After the assessment is completed, the individual and district attorney receive of a hearing. The sentencing court must determine whether the Commonwealth can produce clear and convincing evidence that the individual should receive the designation of SVP at this hearing.
After the defendant’s guilty plea, the court ordered an assessment to determine whether the defendant should be designated as an SVP. Dr. Mary Muscari performed the assessment and concluded that defendant met the criteria. The report was sent to the Commonwealth, who forwarded a copy to the defendant and moved for a hearing.
The Commonwealth used Muscari’s testimony as the basis for their case. At the hearing, however, Muscari admitted that she considered only documents submitted by third parties. She testified that she formulated her opinion based on both the offense to which the defendant had pleaded guilty as well as the unproven allegations of the victim which were included in the charging documents. Muscari opined that the defendant had a pedophilic disorder, and he met the predatory criteria required due to the conduct he engaged in with his step-granddaughter. She claimed that the defendant was likely to reoffend even though the defendant had not committed prior sexual crimes.
Defense counsel counsel objected to Muscari’s opinion due to her claim that her assessment was partially based on allegations that to which the defendant did not plead guilty. Muscari also did not interview the defendant or the complainant for her assessment. Despite these objections, the trial court designated the defendant a sexually violent predator. Defense counsel appealed this decision, arguing the designation was based on hearsay related to allegations which were never proven because the defendant’s plea was not to all of the charges.

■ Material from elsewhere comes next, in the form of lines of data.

(* ===== verification/PagingOps.v ===== *)
(** * Mapping pages

    [_mmap_internal] on a well-formed page-table tree: it returns, keeps the
    tree well formed, gives back the windows it takes, and changes the
    translation of the page it maps and of no other. *)

From S2P Require Import Prelude Bitmap Frames Paging PagingWin PagingMap.

Section ops.
Context {S : Type} `{FrameSource S}.
Implicit Types m : machine S.

(** ** The state the operations work on *)

Record tables (own : gmap Z (nat * Z)) m (root : Z) : Prop := {
  tb_ready : ready m;
  tb_len : ∀ g, length (frame (mram m) g) = 512%nat;
  tb_pt : pt_ok own (mram m) (physwindow_pt_phys m) root;
  tb_used f : is_Some (own !! f) → fs_used (msrc m) f;
  tb_used_pt : fs_used (msrc m) (physwindow_pt_phys m);
  tb_src : fs_ok (msrc m) }.

Record same_config m m' : Prop := {
  sc_set : paging_has_been_set m' = paging_has_been_set m;
  sc_hhdm : g_hhdm_offset m' = g_hhdm_offset m;
  sc_kernel : kernel_pml4 m' = kernel_pml4 m;
  sc_pt : physwindow_pt_phys m' = physwindow_pt_phys m;
  sc_cr3 : cr3 m' = cr3 m }.

Lemma same_config_refl m : same_config m m.
Proof using. by split. Qed.
Lemma same_config_trans m1 m2 m3 : same_config m1 m2 → same_config m2 m3 → same_config m1 m3.
Proof using. intros [] []. split; congruence. Qed.
Lemma same_tables_config m m' : same_tables m m' → same_config m m'.
Proof using. intros []. by split. Qed.

(** What a mapping leaves alone: frames in use that are not part of the
    tree keep their contents and stay out of it. *)
Record kept (own : gmap Z (nat * Z)) m (own' : gmap Z (nat * Z)) m' : Prop := {
  kp_config : same_config m m';
  kp_used f : fs_used (msrc m) f → fs_used (msrc m') f;
  kp_own f : is_Some (own' !! f) → is_Some (own !! f) ∨ ¬ fs_used (msrc m) f;
  kp_frames g : fs_used (msrc m) g → own !! g = None → g ≠ physwindow_pt_phys m →
    frame (mram m') g = frame (mram m) g }.

Lemma kept_out own m own' m' g : kept own m own' m' → fs_used (msrc m) g → own !! g = None → own' !! g = None.
Proof using.
  intros [_ _ Ho _] Hu Hg. apply eq_None_not_Some. intros Hs. destruct (Ho g Hs) as [[? E]|]; [congruence|done].
Qed.

Lemma kept_trans own m own1 m1 own2 m2 : kept own m own1 m1 → kept own1 m1 own2 m2 → kept own m own2 m2.
Proof using.
  intros H1 H2. destruct (H1) as [Hc1 Hu1 Ho1 Hf1], (H2) as [Hc2 Hu2 Ho2 Hf2]. split.
  - by eapply same_config_trans.
  - auto.
  - intros f Hf. destruct (Ho2 f Hf) as [?|Hn]; [auto|]. right. intros Hu. by apply Hn, Hu1.
  - intros g Hu Hg Hp. rewrite Hf2, Hf1; auto; [by eapply kept_out|]. by rewrite (sc_pt _ _ Hc1).
Qed.

Lemma kept_windows own m m' : same_tables m m' → kept own m own m'.
Proof using.
  intros Hst. split; [by apply same_tables_config|..]; destruct Hst as [Hs _ _ _ _ _ Hf]; [by rewrite Hs|auto|auto].
Qed.

Lemma kept_upd own m f t : is_Some (own !! f) → kept own m own (upd m f t).
Proof using.
  intros [x Hf]. split; [by split|auto|auto|]. intros g _ Hg _. rewrite frame_upd, decide_False; [done|]. intros ->. congruence.
Qed.

Lemma pt_ok_ext own r r' pt root :
  (∀ g, is_Some (own !! g) → g ≠ pt → frame r' g = frame r g) →
  pt_ok own r pt root → pt_ok own r' pt root.
Proof using.
  intros Hext Hpt. destruct (Hpt) as [? Hw ? Hwd Hc Hh].
  assert (∀ f l p, own !! f = Some (Datatypes.S l, p) → f ≠ pt) as Hn.
  { intros f l p Hf ->. by destruct (Hw _ _ Hf). }
  split; try done.
  - intros f l p Hf Hne. rewrite Hext by done. by eapply Hwd.
  - intros f l p i Hf Hi. rewrite Hext by (done || by eapply Hn). by apply (Hc f l p).
  - intros f l p i Hf Hne Hi. rewrite Hext by done. by apply (Hh f l p).
Qed.

Lemma tables_windows own m m' root :
  tables own m root → same_tables m m' → ready m' → tables own m' root.
Proof using.
  intros [] [] Hr. split.
  - done.
  - intros g. destruct (decide (g = physwindow_pt_phys m)) as [->|].
    + rewrite <- st_pt. by apply (rd_len m').
    + by rewrite st_frames.
  - rewrite st_pt. eapply pt_ok_ext; [|done]. intros. by apply st_frames.
  - rewrite st_src. done.
  - by rewrite st_src, st_pt.
  - by rewrite st_src.
Qed.

(** Writing a frame that is not part of the tree. *)
Lemma tables_upd_fresh own m root f t :
  tables own m root → own !! f = None → f ≠ physwindow_pt_phys m → length t = 512%nat →
  tables own (upd m f t) root.
Proof using.
  intros [] Hf Hp Hlen. split; try done.
  - by apply upd_ready.
  - intros g. rewrite frame_upd. by case_decide.
  - simpl. eapply pt_ok_ext; [|done]. intros g [x Hg] _.
    change (mram (upd m f t)) with (<[f := t]> (mram m)).
    rewrite frame_insert, decide_False; [done|]. intros ->. congruence.
Qed.

(** Putting such a frame into the tree as a table without children. *)
Lemma tables_add own m root f l p :
  tables own m root → own !! f = None → f ≠ physwindow_pt_phys m → page_frame f →
  fs_used (msrc m) f → (l ≤ 2)%nat → words 64 (frame (mram m) f) →
  (∀ i, 0 ≤ i < 512 → has (at_ (frame (mram m) f) i) 1 = true →
     (l = 0%nat ∨ is_leaf l (at_ (frame (mram m) f) i) = true) ∧
     (has (at_ (frame (mram m) f) i) PAGE_HUGE = true → (l = 1%nat ∨ l = 2%nat) ∧
        Z.land (at_ (frame (mram m) f) i) PAGE_PHYS_MASK mod 2 ^ (12 + 9 * Z.of_nat l) = 0)) →
  tables (<[f := (l, p)]> own) m root.
Proof using.
  intros [] Hf Hp Hpf Hu Hl Hw Hent. destruct tb_pt0. split; try done.
  - split.
    + rewrite lookup_insert_ne; [done|]. intros ->. congruence.
    + intros k q. rewrite lookup_insert_ne by congruence. apply po_window.
    + intros g k q Hg. apply lookup_insert_Some in Hg as [[<- [= <- <-]]|[_ Hg]].
      * split; [done|lia].
      * by eapply po_frame.
    + intros g k q Hg. apply lookup_insert_Some in Hg as [[<- [= <- <-]]|[_ Hg]]; [done|].
      by eapply po_words.
    + intros g k q i Hg Hi Hpr Hlf. apply lookup_insert_Some in Hg as [[<- [= -> <-]]|[_ Hg]].
      * destruct (Hent i Hi Hpr) as [[?|E] _]; [done|]. congruence.
      * pose proof (po_child _ _ _ _ Hg Hi Hpr Hlf) as Hc.
        rewrite lookup_insert_ne; [done|]. intros ->. congruence.
    + intros g k q i Hg Hne Hi Hpr Hh.
      apply lookup_insert_Some in Hg as [[<- [= <- <-]]|[_ Hg]].
      * by apply (Hent i Hi Hpr).
      * by eapply po_huge.
  - intros g Hg. destruct (decide (g = f)) as [->|]; [done|].
    rewrite lookup_insert_ne in Hg by done. by apply tb_used0.
Qed.

(** Replacing one entry of a table of the tree. *)
Lemma tables_set_entry own m root f l p i e :
  tables own m root → own !! f = Some (l, p) → f ≠ physwindow_pt_phys m →
  0 ≤ i < 512 → 0 ≤ e < 2 ^ 64 →
  (has e 1 = true → has e PAGE_HUGE = true → (l = 1%nat ∨ l = 2%nat) ∧
     Z.land e PAGE_PHYS_MASK mod 2 ^ (12 + 9 * Z.of_nat l) = 0) →
  (∀ l', l = Datatypes.S l' → has e 1 = true → is_leaf l e = false →
     own !! Z.land e PAGE_PHYS_MASK = Some (l', p * 512 + i)) →
  tables own (upd m f (<[Z.to_nat i := e]> (frame (mram m) f))) root.
Proof using.
  intros [] Hf Hp Hi He Hhuge Hch. destruct tb_pt0.
  assert (Hfr : ∀ g, frame (mram (upd m f (<[Z.to_nat i := e]> (frame (mram m) f)))) g =
    if decide (f = g) then <[Z.to_nat i := e]> (frame (mram m) f) else frame (mram m) g)
    by (intros; apply frame_upd).
  split; try done.
  - by apply upd_ready.
  - intros g. rewrite Hfr. case_decide; [by rewrite length_insert|done].
  - split; try done.
    + intros g k q Hg Hne. rewrite Hfr. case_decide as E.
      * apply words_insert; [|done]. by eapply po_words.
      * by eapply po_words.
    + intros g k q j Hg Hj. rewrite Hfr. case_decide as E; [|by apply po_child].
      subst g. rewrite Hf in Hg. injection Hg as -> <-.
      rewrite at_insert by (rewrite ?tb_len0; lia).
      case_decide as Ej; [|by apply po_child]. subst j. intros. by apply Hch.
    + intros g k q j Hg Hne Hj. rewrite Hfr. case_decide as E; [|by apply (po_huge g k q)].
      subst g. rewrite Hf in Hg. injection Hg as <- <-.
      rewrite at_insert by (rewrite ?tb_len0; lia).
      case_decide as Ej; [done|by apply (po_huge f l p)].
Qed.

(** ** Fresh tables *)

(** What a call that allocates, fills and releases one frame does. *)
Definition fresh_table (own : gmap Z (nat * Z)) m (root next : Z) (t : list Z) m' : Prop :=
  tables own m' root ∧ page_frame next ∧ own !! next = None ∧
  next ≠ physwindow_pt_phys m ∧ fs_used (msrc m') next ∧ frame (mram m') next = t ∧
  (∀ g, g ≠ next → g ≠ physwindow_pt_phys m → frame (mram m') g = frame (mram m) g) ∧
  nfree (windows m') = nfree (windows m) ∧
  fs_avail (msrc m') = fs_avail (msrc m) - 1 ∧
  (∀ v g, live m v g → live m' v g) ∧ ¬ fs_used (msrc m) next ∧ kept own m own m'.

Lemma fresh_frame_spec own m root (fill : machine S → Z → res (machine S)) t :
  tables own m root → 0 < fs_avail (msrc m) → (0 < nfree (windows m))%nat →
  length t = 512%nat →
  (∀ m1 v f, ready m1 → live m1 v f → f ≠ physwindow_pt_phys m1 →
     length (frame (mram m1) f) = 512%nat → fill m1 v = Ok (upd m1 f t)) →
  ∃ next m',
    ('(next, m) ← alloc_frame m; '(p_tmp, v_tmp, m) ← get_table_vaddr m next;
     m ← fill m p_tmp; Ok (next, release_table_vaddr m v_tmp)) = Ok (next, m') ∧
    fresh_table own m root next t m'.
Proof using.
  intros Ht Hav Hn Hlen Hfill. destruct (Ht) as [Hr Hl Hp Hu Hupt Hs].
  destruct (fs_alloc_frame (msrc m) Hs Hav)
    as (next & s & E & Hs' & Hpf & Hnz & Hfresh & Hused & Hav').
  assert (own !! next = None) as Hon.
  { apply eq_None_not_Some. intros Hsome. by apply Hfresh, Hu. }
  assert (next ≠ physwindow_pt_phys m) as Hnp by (intros ->; done).
  unfold alloc_frame. rewrite E. cbn [mbind res_bind].
  set (m1 := set_src m s).
  assert (tables own m1 root) as Ht1.
  { split; try done; [by destruct Hr|..]; simpl; intros; apply Hused; left; auto. }
  destruct (get_table_spec m1 next) as (v & m2 & E2 & _ & Hr2 & Hlv2 & Hst2 & Hn2 & Hpres2);
    [by destruct Ht1|done|done|].
  rewrite E2. cbn [mbind res_bind]. destruct (Hst2).
  assert (tables own m2 root) as Ht2 by (by eapply tables_windows).
  rewrite (Hfill m2 v next); [|done|done|by rewrite st_pt|apply (tb_len _ _ _ Ht2)].
  cbn [mbind res_bind]. set (m3 := upd m2 next t).
  assert (next ≠ physwindow_pt_phys m2) as Hnp2 by (by rewrite st_pt).
  assert (tables own m3 root) as Ht3 by (by apply tables_upd_fresh).
  destruct (release_spec m3 v next) as (Hr4 & Hst4 & Er4 & Hn4 & Hpres4);
    [by apply Ht3|by apply upd_live|].
  do 2 eexists. split; [done|]. set (m4 := release_table_vaddr m3 v) in *.
  assert (∀ g, frame (mram m4) g = if decide (next = g) then t else frame (mram m2) g) as Hfr.
  { intros g. rewrite Er4. apply frame_upd. }
  destruct (Hst4). unfold fresh_table. split_and!; try done.
  - by eapply tables_windows.
  - rewrite st_src0. simpl. rewrite st_src. apply Hused. by right.
  - rewrite Hfr. by rewrite decide_True.
  - intros g Hg1 Hg2. rewrite Hfr, decide_False by done. rewrite st_frames; done.
  - simpl in *. rewrite Hn4. simpl. lia.
  - rewrite st_src0. simpl. by rewrite st_src.
  - intros v' g Hlv. destruct (Hpres2 v' g) as [Hne Hlv']; [done|].
    apply Hpres4; [done|]. by apply upd_live.
  - apply same_tables_config in Hst4, Hst2. split.
    + eapply same_config_trans; [|exact Hst4]. destruct Hst2. by split.
    + intros g Hg. rewrite st_src0. simpl. rewrite st_src. apply Hused. by left.
    + auto.
    + intros g Hg Hg1 Hg2. rewrite Hfr, decide_False by (intros ->; done). by rewrite st_frames.
Qed.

The Pennsylvania Superior Court’s Decision
The Pennsylvania Superior Court reversed the trial court’s SVP designation. The Court concluded that Commonwealth v. McClelland set the precedent that hearsay alone is not sufficient evidence for a prima facie case at a preliminary hearing. If hearsay is not sufficient to hold a defendant for court at the preliminary hearing, then it is also not sufficient for establishing that a defendant is a sexually violent predator. As Muscari served as the only witness and did not provide any non-hearsay proof that the defendant was a sexually violent predator to support her conclusion, the Court determined that the Commonwealth failed to meet its burden of presenting clear and convincing evidence. Most importantly, the Court found that the doctor simply could not rely on hearsay evidence relating to unproven allegations. Had the doctor interviewed either the defendant or the complainant and learned firsthand of those claims, the doctor would have been in a position to decide whether or not to consider them. But here, the expert relied entirely on the hearsay contained in charging documents. Accordingly, the doctor’s opinion was not based on competent evidence, and the Court reversed the trial court’s decision.

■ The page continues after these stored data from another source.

Lemma in_run_block a n b j :
  0 ≤ a → 0 ≤ n → a + n ≤ 32768 → 0 ≤ b → 0 ≤ j →
  in_run (32768 * b + a) n j =
  (if decide (j / 32768 = b) then in_run a n (j mod 32768) else false).
Proof using.
  intros. unfold in_run. case_decide.
  - f_equal; apply eq_true_iff_eq; rewrite ?Z.leb_le, ?Z.ltb_lt; dlia.
  - apply not_true_iff_false. rewrite andb_true_iff, Z.leb_le, Z.ltb_lt. dlia.
Qed.

(** ** Allocation in the active blocks *)

Definition block_bits m gb (b : Z) : Z → bool := bit 64 (frame (mram m) (block gb b)).

(** What a successful search and a failed one leave behind. *)
Definition searched m gb (n b : Z) (o : option Z) m' : Prop :=
  gb_ok m' gb ∧ nfree (windows m') = nfree (windows m) ∧ msrc m' = msrc m ∧
  match o with
  | Some addr => ∃ c a, b ≤ c < active_blocks gb ∧
      first_fit_in (block_bits m gb c) 32768 n a ∧
      (∀ c', b ≤ c' < c → ∀ a', ¬ fits_in (block_bits m gb c') 32768 n a') ∧
      addr = base_vaddr gb + (32768 * c + a) * page_size gb ∧
      ∀ j, 0 ≤ j < pages gb →
        taken m' gb j = taken m gb j || in_run (32768 * c + a) n j
  | None =>
      (∀ c, b ≤ c < active_blocks gb → ∀ a, ¬ fits_in (block_bits m gb c) 32768 n a) ∧
      (∀ j, 0 ≤ j < pages gb → taken m' gb j = taken m gb j)
  end.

Facing Criminal Charges? We can help.
Goldstein Mehta LLC Criminal Defense Lawyers
If you are facing criminal charges or under investigation by the police, we can help. We have successfully defended thousands of clients against criminal charges in courts throughout Pennsylvania and New Jersey. We have successfully obtained full acquittals in cases involving charges such as Conspiracy, Aggravated Assault, Rape, and Murder. We have also helped numerous clients obtain new trials and sentencing hearings on appeal. Our award-winning Philadelphia criminal defense lawyers offer a free criminal defense strategy session to any potential client. Call 267-225-2545 to speak with an experienced and understanding defense attorney today.

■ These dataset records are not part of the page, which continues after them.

Definition ignored (h : sig_han) (active s : Z) : bool :=
  Z.testbit active (s - 1) && (handler_of h s =? 1).

(** The frame on which the handler starts. *)
Definition handler_frame (h : sig_han) (f : interrupt_stack_frame) (s : Z) : interrupt_stack_frame :=
  set_f_rip (set_f_rdx (set_f_rsi (set_f_rdi
    (set_f_rsp f (u64 (Z.land (f_rsp f) (not64 15) - 8))) s) 0) 0) (handler_of h s).

(** The context saved for [rt_sigreturn]. *)
Definition saved_context (h : sig_han) (f : interrupt_stack_frame) (r : cpu_register)
    (int_no s rax : Z) : cpu_register :=
  let sv := vxSaveRegister f r in
  if negb (Z.land (at_ (flags h) (s - 1)) SA_RESTART =? 0)
  then set_r_rax (set_r_rip sv (u64 (r_rip sv - 2))) int_no
  else set_r_rax sv rax.

Definition stack_slot (c : sigctx) : Z := u64 (Z.land (f_rsp (frame_of c)) (not64 15) - 8).

(** The scan from [sig] that stops at [stop] (65: at no signal). *)
Definition scan_result (c c' : sigctx) (o : sigout) (int_no active sig rax stop : Z) : Prop :=
  sig ≤ stop ≤ 65 ∧
  (∀ s, sig ≤ s < stop → decisive (han c) active s = false) ∧
  (stop ≤ 64 → decisive (han c) active stop = true) ∧
  han c' = set_pending (han c) (pending (han c')) ∧ sig_ok (han c') ∧
  (∀ k, 0 ≤ k → Z.testbit (pending (han c')) k =
     Z.testbit (pending (han c)) k &&
     negb ((sig <=? k + 1) && (k + 1 <? stop) && ignored (han c) active (k + 1)) &&
     negb (k + 1 =? stop)) ∧
  if stop =? 65 then
    o = NotDelivered ∧
    c' = mkCtx (han c') (saved_reg c) (has_saved_reg c) (frame_of c) (umem c)
  else if handler_of (han c) stop =? 0 then
    o = Exited (128 + stop) ∧
    c' = mkCtx (han c') (saved_reg c) (has_saved_reg c) (frame_of c) (umem c)
  else
    o = Delivered stop ∧
    c' = mkCtx (han c') (saved_context (han c) (frame_of c) (saved_reg c) int_no stop rax) true
           (handler_frame (han c) (frame_of c) stop)
           (write_bytes (umem c) (stack_slot c) (le_bytes 8 (at_ (restorer (han c)) (stop - 1)))).

Lemma decisive_ignored h active s : decisive h active s = true → ignored h active s = false.
Proof.
  unfold decisive, ignored. destruct (Z.testbit active (s - 1)); [|done]. simpl.
  destruct (Z.eqb_spec (handler_of h s) 0) as [->|]; [done|]. by destruct (_ =? 1).
Qed.

Lemma sig_ok_pending h p : sig_ok h → 0 ≤ p < 2 ^ 64 → sig_ok (set_pending h p).
Proof. intros (_ & ? & ? & ? & ?) Hp. unfold sig_ok; simpl. done. Qed.

Lemma clear_pending_ok c s : sig_ok (han c) → sig_ok (han (clear_pending c s)).
Proof.
  intros Hok. apply sig_ok_pending; [done|]. destruct Hok as [? _].
  apply land_bounds; [done|apply not64_nonneg].
Qed.

Lemma deliver_custom_ok c int_no s rax :
  sig_ok (han c) → 1 ≤ s ≤ 64 → mapped (umem c) (stack_slot c) 8 →
  deliver_custom c int_no s rax =
    Ok (mkCtx (han c) (saved_context (han c) (frame_of c) (saved_reg c) int_no s rax) true
         (handler_frame (han c) (frame_of c) s)
         (write_bytes (umem c) (stack_slot c) (le_bytes 8 (at_ (restorer (han c)) (s - 1))))).
Proof.
  intros (_ & Hh & Hf & Hr & _) Hs Hm. unfold deliver_custom.
  rewrite (aget_ok (flags (han c))) by lia. step_ok.
  rewrite (aget_ok (restorer (han c))) by lia. step_ok.
  rewrite (aget_ok (handler (han c))) by lia. step_ok.
  rewrite memcopy_from_spec by (rewrite length_le_bytes; done). done.
Qed.

(** The invariant of the scan, moved over one signal that does not stop it. *)
Lemma scan_skip c c1 c' o int_no active sig rax stop :
  1 ≤ sig ≤ 64 → sig_ok (han c) → decisive (han c) active sig = false →
  c1 = (if ignored (han c) active sig then clear_pending c sig else c) →
  scan_result c1 c' o int_no active (sig + 1) rax stop →
  scan_result c c' o int_no active sig rax stop.
Proof.
  intros Hs Hok Hd -> (Hst & Hb & Hat & Hh & Hok' & Hbits & Hout).
  assert (∀ s, handler_of (han (if ignored (han c) active sig then clear_pending c sig else c)) s
             = handler_of (han c) s) as Hho by (intros; by destruct (ignored _ _ _)).
  assert (∀ s, decisive (han (if ignored (han c) active sig then clear_pending c sig else c)) active s
             = decisive (han c) active s) as Hde by (intros; unfold decisive; by rewrite Hho).
  assert (∀ s, ignored (han (if ignored (han c) active sig then clear_pending c sig else c)) active s
             = ignored (han c) active s) as Hig by (intros; unfold ignored; by rewrite Hho).
  split_and!; try lia; try done.
  - intros s Hs'. destruct (decide (s = sig)) as [->|]; [done|]. rewrite <- Hde. apply Hb. lia.
  - intros. rewrite <- Hde. by apply Hat.
  - rewrite Hh. by destruct (ignored _ _ _).
  - intros k Hk. rewrite Hbits by done. rewrite Hig.
    destruct (ignored (han c) active sig) eqn:Ei.
    + simpl. rewrite testbit_clear by (lia || apply Hok).
      destruct (Z.eqb_spec k (sig - 1)) as [->|].
      * replace (sig - 1 + 1) with sig by lia. rewrite Ei.
        rewrite (Zle_imp_le_bool sig sig) by lia.
        destruct (Z.ltb_spec sig stop); [|lia]. simpl. by rewrite !andb_false_r.
      * destruct (Z.leb_spec (sig + 1) (k + 1)), (Z.leb_spec sig (k + 1)); try lia;
          by rewrite ?andb_true_r.
    + destruct (Z.leb_spec (sig + 1) (k + 1)), (Z.leb_spec sig (k + 1)); try lia; [done| |done].
      assert (k + 1 = sig) as -> by lia. by rewrite Ei, !andb_false_r.
  - rewrite Hho in Hout. by destruct (ignored (han c) active sig).
Qed.

Lemma scan_stop c c' o int_no active sig rax :
  1 ≤ sig ≤ 64 → sig_ok (han c) → decisive (han c) active sig = true →
  han c' = han (clear_pending c sig) →
  (if handler_of (han c) sig =? 0 then
     o = Exited (128 + sig) ∧
     c' = mkCtx (han c') (saved_reg c) (has_saved_reg c) (frame_of c) (umem c)
   else
     o = Delivered sig ∧
     c' = mkCtx (han c') (saved_context (han c) (frame_of c) (saved_reg c) int_no sig rax) true
            (handler_frame (han c) (frame_of c) sig)
            (write_bytes (umem c) (stack_slot c) (le_bytes 8 (at_ (restorer (han c)) (sig - 1))))) →
  scan_result c c' o int_no active sig rax sig.
Proof.
  intros Hs Hok Hd Hh Hout. split_and!; try lia; try done.
  - by rewrite Hh.
  - rewrite Hh. by apply clear_pending_ok.
  - intros k Hk. rewrite Hh. simpl. rewrite testbit_clear by (lia || apply Hok).
    replace (k =? sig - 1) with (k + 1 =? sig) by (destruct (Z.eqb_spec (k + 1) sig), (Z.eqb_spec k (sig - 1)); lia || done).
    destruct (Z.leb_spec sig (k + 1)), (Z.ltb_spec (k + 1) sig); try lia; by rewrite andb_true_r.
  - by destruct (Z.eqb_spec sig 65); [lia|].
Qed.

Lemma deliver_loop_spec n c int_no active sig rax :
  sig_ok (han c) → mapped (umem c) (stack_slot c) 8 → 1 ≤ sig → sig + Z.of_nat n = 65 →
  ∃ o c' stop, deliver_loop n c int_no active sig rax = Ok (o, c') ∧
    scan_result c c' o int_no active sig rax stop.
Proof.
  revert c sig. induction n as [|n IH]; intros c sig Hok Hm Hs Hn; cbn [deliver_loop].
  { exists NotDelivered, c, 65. split; [done|]. assert (sig = 65) as -> by lia.
    split_and!; try lia; try done.
    - by destruct c as [[]].
    - intros k Hk. destruct (decide (k < 64)).
      + destruct (Z.leb_spec 65 (k + 1)), (Z.eqb_spec (k + 1) 65); try lia. simpl.
        by rewrite !andb_true_r.
      + by rewrite (testbit_small (pending (han c)) 64) by (apply Hok || lia).
    - by destruct c. }
  rewrite land_SIGBIT by lia.
  assert (∀ c1, c1 = (if ignored (han c) active sig then clear_pending c sig else c) →
    decisive (han c) active sig = false →
    ∃ o c' stop, deliver_loop n c1 int_no active (sig + 1) rax = Ok (o, c') ∧
      scan_result c c' o int_no active sig rax stop) as Hskip.
  { intros c1 Hc1 Hd. destruct (IH c1 (sig + 1)) as (o & c' & stop & Hr & Hsc).
    - subst c1. destruct (ignored _ _ _); [by apply clear_pending_ok|done].
    - subst c1. by destruct (ignored _ _ _).
    - lia.
    - lia.
    - exists o, c', stop. split; [done|]. apply (scan_skip c c1); done || lia. }
  destruct (Z.testbit active (sig - 1)) eqn:Ht; simpl.
  2:{ apply Hskip; unfold ignored, decisive; by rewrite Ht. }
  rewrite (aget_ok (handler (han c))) by (destruct Hok as (_ & ? & _); lia). step_ok.
  fold (handler_of (han c) sig).
  destruct (Z.eqb_spec (handler_of (han c) sig) 0) as [E0|E0].
  - fold (fatal sig). destruct (fatal sig) eqn:Ef.
    + eexists _, _, sig. split; [done|]. apply scan_stop; try done; try lia.
      * unfold decisive. by rewrite Ht, E0.
      * rewrite E0. done.
    + apply Hskip; unfold ignored, decisive; by rewrite Ht, E0.
  - destruct (Z.eqb_spec (handler_of (han c) sig) 1) as [E1|E1].
    + apply Hskip; unfold ignored, decisive; by rewrite Ht, E1.
    + rewrite deliver_custom_ok by (try apply clear_pending_ok; done || lia). step_ok.
      eexists _, _, sig. split; [done|].
      destruct (Z.eqb_spec (handler_of (han c) sig) 0) as [|N0]; [done|].
      apply scan_stop; try done; try lia.
      * unfold decisive. rewrite Ht. destruct (Z.eqb_spec (handler_of (han c) sig) 0); [done|].
        destruct (Z.eqb_spec (handler_of (han c) sig) 1); done.
      * destruct (Z.eqb_spec (handler_of (han c) sig) 0); done.
Qed.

PA Superior Court: Child Complainant Who Does Not Understand Obligation to Tell the Truth May Not Testify
Criminal Defense Lawyer Zak T. Goldstein, Esquire
The Pennsylvania Superior Court has decided the case of In the Interest of K.B., affirming a trial court’s finding that a child complainant was incompetent to testify at the defendant’s trial. This decision is significant because the Commonwealth routinely calls children to testify and oftentimes these children are not legally competent to testify, but trial courts will nonetheless hold that they are competent. As such, this decision will give defense attorneys additional support in litigating these competency motions.
In the Interest of K.B.
The complainant, a six-year-old, disclosed to her father that the defendant (also a juvenile) had touched her genitalia on two occasions. A few days later, the complainant participated in a forensic interview where the complainant made an additional disclosure that the defendant had penetrated her. Based on these disclosures, the defendant was charged with one count of rape and three counts of aggravated indecent assault.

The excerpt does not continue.